Using the entries that follow, write out the line containing "cert_data config key cert ks ts ca !! cfg_crt", the line containing "Definition holds (config", and every line between them, exactly and nothing else.
- Opening Delimiter -
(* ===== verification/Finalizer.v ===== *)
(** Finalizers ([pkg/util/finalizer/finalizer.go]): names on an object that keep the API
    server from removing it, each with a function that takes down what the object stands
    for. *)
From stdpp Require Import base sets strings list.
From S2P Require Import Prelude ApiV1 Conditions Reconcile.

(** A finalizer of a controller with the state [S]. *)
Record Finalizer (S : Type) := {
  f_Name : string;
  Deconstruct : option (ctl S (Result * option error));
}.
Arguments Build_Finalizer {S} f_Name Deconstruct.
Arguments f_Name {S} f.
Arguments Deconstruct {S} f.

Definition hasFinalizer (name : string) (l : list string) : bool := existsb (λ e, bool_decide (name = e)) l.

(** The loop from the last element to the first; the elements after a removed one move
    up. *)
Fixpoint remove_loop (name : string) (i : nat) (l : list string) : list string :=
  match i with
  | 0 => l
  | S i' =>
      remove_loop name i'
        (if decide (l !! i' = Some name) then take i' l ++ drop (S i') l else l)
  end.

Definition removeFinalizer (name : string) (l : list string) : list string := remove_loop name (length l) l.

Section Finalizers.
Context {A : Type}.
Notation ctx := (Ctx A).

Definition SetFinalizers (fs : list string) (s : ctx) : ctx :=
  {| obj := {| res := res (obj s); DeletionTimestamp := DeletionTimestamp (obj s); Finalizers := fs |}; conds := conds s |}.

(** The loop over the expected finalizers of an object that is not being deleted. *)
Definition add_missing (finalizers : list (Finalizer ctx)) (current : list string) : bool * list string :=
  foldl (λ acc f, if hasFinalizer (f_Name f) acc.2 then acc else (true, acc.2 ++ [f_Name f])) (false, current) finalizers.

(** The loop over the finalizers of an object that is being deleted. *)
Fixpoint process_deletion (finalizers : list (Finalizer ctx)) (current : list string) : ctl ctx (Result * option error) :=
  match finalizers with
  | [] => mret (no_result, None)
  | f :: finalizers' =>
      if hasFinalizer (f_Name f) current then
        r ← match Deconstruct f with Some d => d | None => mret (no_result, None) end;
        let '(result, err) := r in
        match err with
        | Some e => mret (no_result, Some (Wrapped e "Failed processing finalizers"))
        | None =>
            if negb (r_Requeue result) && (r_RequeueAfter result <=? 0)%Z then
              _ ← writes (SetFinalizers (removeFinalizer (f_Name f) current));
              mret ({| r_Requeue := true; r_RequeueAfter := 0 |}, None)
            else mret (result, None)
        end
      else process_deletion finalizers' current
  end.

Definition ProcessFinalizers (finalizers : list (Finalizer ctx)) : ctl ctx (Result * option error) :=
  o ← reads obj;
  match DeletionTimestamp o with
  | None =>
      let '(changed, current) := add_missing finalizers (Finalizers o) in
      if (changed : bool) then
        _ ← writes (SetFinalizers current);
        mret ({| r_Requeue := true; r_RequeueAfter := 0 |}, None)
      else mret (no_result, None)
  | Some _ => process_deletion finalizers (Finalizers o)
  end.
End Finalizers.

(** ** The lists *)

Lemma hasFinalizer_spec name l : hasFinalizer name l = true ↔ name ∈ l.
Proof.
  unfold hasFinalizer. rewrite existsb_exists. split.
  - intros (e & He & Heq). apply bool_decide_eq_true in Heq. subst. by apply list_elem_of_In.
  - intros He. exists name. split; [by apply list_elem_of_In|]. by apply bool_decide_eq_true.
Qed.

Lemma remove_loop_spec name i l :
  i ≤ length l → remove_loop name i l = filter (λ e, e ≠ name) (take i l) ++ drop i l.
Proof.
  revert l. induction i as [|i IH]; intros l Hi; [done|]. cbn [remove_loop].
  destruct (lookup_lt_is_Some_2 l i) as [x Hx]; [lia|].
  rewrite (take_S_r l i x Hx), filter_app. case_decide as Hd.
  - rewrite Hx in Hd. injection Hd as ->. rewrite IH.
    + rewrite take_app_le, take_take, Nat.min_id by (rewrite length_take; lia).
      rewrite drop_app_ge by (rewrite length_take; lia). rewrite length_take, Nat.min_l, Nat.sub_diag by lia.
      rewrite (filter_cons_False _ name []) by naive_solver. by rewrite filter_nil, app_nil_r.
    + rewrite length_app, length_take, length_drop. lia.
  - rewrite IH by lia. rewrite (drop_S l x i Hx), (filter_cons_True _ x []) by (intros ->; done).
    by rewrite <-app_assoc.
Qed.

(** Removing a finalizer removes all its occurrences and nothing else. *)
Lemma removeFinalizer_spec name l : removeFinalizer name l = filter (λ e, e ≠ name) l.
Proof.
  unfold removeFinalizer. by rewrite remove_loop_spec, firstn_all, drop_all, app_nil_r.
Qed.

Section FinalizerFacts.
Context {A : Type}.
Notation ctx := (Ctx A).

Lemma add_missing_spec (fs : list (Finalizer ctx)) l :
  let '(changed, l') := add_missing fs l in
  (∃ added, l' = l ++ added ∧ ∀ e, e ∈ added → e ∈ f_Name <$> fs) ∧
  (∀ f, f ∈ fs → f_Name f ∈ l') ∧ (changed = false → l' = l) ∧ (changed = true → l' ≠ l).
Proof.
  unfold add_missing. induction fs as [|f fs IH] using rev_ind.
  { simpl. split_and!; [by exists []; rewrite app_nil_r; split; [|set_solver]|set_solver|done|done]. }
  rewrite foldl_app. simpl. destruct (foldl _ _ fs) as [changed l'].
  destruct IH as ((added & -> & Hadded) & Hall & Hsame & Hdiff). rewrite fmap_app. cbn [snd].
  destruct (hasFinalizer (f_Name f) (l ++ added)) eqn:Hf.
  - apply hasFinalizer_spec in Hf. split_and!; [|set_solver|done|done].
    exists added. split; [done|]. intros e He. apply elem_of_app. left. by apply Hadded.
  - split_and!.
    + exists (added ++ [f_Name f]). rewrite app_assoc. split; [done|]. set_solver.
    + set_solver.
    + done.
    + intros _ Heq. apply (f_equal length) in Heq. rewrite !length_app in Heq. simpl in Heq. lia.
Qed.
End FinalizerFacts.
- Closing Delimiter -
- Opening Delimiter -
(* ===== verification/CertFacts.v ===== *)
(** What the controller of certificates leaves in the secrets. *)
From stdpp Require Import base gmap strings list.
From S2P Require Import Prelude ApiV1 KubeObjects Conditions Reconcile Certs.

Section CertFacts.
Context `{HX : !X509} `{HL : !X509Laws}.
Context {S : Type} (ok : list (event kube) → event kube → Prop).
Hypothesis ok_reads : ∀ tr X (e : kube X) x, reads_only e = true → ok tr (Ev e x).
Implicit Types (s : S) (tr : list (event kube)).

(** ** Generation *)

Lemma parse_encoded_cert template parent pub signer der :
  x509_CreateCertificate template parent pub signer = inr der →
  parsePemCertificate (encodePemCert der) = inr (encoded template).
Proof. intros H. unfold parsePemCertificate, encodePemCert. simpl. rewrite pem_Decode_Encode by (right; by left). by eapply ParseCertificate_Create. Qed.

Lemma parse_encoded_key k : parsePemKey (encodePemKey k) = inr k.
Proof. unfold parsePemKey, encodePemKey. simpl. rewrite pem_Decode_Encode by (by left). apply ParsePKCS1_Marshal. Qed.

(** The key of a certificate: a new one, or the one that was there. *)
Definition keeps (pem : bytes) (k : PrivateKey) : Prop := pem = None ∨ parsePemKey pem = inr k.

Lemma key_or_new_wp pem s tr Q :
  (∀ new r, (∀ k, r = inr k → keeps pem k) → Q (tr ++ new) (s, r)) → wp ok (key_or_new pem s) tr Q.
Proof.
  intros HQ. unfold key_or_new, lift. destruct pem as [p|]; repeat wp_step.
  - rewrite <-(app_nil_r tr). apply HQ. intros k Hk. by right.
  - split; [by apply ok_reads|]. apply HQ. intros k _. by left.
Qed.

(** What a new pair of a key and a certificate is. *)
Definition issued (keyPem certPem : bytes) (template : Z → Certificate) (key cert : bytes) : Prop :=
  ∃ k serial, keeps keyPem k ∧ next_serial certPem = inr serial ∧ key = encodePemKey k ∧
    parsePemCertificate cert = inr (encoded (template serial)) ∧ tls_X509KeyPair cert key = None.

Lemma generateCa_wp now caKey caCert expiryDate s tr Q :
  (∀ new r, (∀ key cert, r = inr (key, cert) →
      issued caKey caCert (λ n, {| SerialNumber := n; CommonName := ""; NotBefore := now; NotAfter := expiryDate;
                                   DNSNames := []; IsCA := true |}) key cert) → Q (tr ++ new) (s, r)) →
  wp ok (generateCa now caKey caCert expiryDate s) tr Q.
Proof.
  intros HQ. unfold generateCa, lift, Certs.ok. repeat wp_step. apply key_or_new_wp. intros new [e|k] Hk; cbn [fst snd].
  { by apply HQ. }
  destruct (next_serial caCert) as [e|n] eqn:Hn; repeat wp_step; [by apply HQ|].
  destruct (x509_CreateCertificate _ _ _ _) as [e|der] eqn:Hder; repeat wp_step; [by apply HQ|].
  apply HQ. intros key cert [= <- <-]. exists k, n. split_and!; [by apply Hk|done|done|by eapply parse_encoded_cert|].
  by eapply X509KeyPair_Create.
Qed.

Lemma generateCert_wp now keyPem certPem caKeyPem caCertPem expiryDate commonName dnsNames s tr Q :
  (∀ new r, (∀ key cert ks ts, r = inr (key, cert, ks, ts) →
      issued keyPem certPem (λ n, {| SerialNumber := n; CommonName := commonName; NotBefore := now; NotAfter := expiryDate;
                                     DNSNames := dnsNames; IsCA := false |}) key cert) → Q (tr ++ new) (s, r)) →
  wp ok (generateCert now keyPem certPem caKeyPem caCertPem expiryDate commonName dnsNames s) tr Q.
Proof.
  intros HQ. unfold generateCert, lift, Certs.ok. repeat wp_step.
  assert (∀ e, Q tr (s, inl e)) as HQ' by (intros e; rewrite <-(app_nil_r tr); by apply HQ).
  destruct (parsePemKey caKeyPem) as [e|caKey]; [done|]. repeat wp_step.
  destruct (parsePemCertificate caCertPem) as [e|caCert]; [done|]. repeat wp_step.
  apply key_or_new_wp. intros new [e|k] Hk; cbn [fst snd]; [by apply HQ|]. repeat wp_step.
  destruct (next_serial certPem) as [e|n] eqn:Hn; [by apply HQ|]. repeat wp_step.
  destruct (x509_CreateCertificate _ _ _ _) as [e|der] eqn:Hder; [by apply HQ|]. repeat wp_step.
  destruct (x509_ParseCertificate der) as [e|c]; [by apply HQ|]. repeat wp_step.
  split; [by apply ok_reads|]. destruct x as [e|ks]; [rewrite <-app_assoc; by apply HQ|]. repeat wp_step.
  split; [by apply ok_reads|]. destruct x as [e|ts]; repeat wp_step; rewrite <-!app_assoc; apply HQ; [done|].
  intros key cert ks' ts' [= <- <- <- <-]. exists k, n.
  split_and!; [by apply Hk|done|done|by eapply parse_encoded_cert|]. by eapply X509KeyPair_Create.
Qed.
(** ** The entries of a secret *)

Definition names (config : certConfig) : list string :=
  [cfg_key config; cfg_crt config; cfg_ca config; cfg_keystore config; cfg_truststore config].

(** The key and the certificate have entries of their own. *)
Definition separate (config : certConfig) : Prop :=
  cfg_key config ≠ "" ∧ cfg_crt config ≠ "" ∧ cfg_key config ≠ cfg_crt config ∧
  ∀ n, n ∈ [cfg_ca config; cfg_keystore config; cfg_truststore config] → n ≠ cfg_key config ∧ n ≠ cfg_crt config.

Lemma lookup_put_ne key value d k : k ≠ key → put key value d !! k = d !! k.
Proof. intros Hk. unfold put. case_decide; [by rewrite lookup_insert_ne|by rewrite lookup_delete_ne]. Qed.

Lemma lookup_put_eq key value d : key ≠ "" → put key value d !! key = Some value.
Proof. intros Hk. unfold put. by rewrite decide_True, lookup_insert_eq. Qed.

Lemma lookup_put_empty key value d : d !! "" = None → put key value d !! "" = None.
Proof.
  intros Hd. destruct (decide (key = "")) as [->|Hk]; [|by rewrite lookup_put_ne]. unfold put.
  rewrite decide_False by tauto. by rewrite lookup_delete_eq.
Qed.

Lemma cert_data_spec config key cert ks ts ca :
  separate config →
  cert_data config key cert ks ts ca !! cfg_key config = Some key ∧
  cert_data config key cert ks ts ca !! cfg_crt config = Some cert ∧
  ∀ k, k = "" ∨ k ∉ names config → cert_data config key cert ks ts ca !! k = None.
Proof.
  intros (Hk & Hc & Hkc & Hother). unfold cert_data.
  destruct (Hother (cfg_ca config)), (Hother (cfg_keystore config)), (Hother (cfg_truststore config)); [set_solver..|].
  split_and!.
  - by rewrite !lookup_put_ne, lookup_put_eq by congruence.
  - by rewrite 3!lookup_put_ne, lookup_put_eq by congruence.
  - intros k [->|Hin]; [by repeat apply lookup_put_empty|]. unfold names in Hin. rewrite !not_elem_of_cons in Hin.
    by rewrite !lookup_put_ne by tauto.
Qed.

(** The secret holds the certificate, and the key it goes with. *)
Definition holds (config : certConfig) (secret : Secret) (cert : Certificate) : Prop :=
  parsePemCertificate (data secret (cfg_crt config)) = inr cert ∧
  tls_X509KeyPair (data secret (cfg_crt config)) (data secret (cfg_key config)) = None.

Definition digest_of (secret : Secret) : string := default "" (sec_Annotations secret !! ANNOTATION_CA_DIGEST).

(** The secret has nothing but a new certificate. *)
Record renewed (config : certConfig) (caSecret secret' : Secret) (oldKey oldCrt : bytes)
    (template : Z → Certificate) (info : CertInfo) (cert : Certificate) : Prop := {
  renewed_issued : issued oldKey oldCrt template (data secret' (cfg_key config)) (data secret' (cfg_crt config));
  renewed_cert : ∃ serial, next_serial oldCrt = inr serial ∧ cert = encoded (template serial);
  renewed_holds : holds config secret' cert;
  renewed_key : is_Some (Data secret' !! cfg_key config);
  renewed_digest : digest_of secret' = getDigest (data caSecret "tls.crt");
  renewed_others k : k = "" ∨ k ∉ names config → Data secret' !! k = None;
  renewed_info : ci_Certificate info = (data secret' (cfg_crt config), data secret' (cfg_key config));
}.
- Closing Delimiter -
Exercise solution:
  cert_data config key cert ks ts ca !! cfg_crt config = Some cert ∧
  ∀ k, k = "" ∨ k ∉ names config → cert_data config key cert ks ts ca !! k = None.
Proof.
  intros (Hk & Hc & Hkc & Hother). unfold cert_data.
  destruct (Hother (cfg_ca config)), (Hother (cfg_keystore config)), (Hother (cfg_truststore config)); [set_solver..|].
  split_and!.
  - by rewrite !lookup_put_ne, lookup_put_eq by congruence.
  - by rewrite 3!lookup_put_ne, lookup_put_eq by congruence.
  - intros k [->|Hin]; [by repeat apply lookup_put_empty|]. unfold names in Hin. rewrite !not_elem_of_cons in Hin.
    by rewrite !lookup_put_ne by tauto.
Qed.

(** The secret holds the certificate, and the key it goes with. *)
Definition holds (config : certConfig) (secret : Secret) (cert : Certificate) : Prop :=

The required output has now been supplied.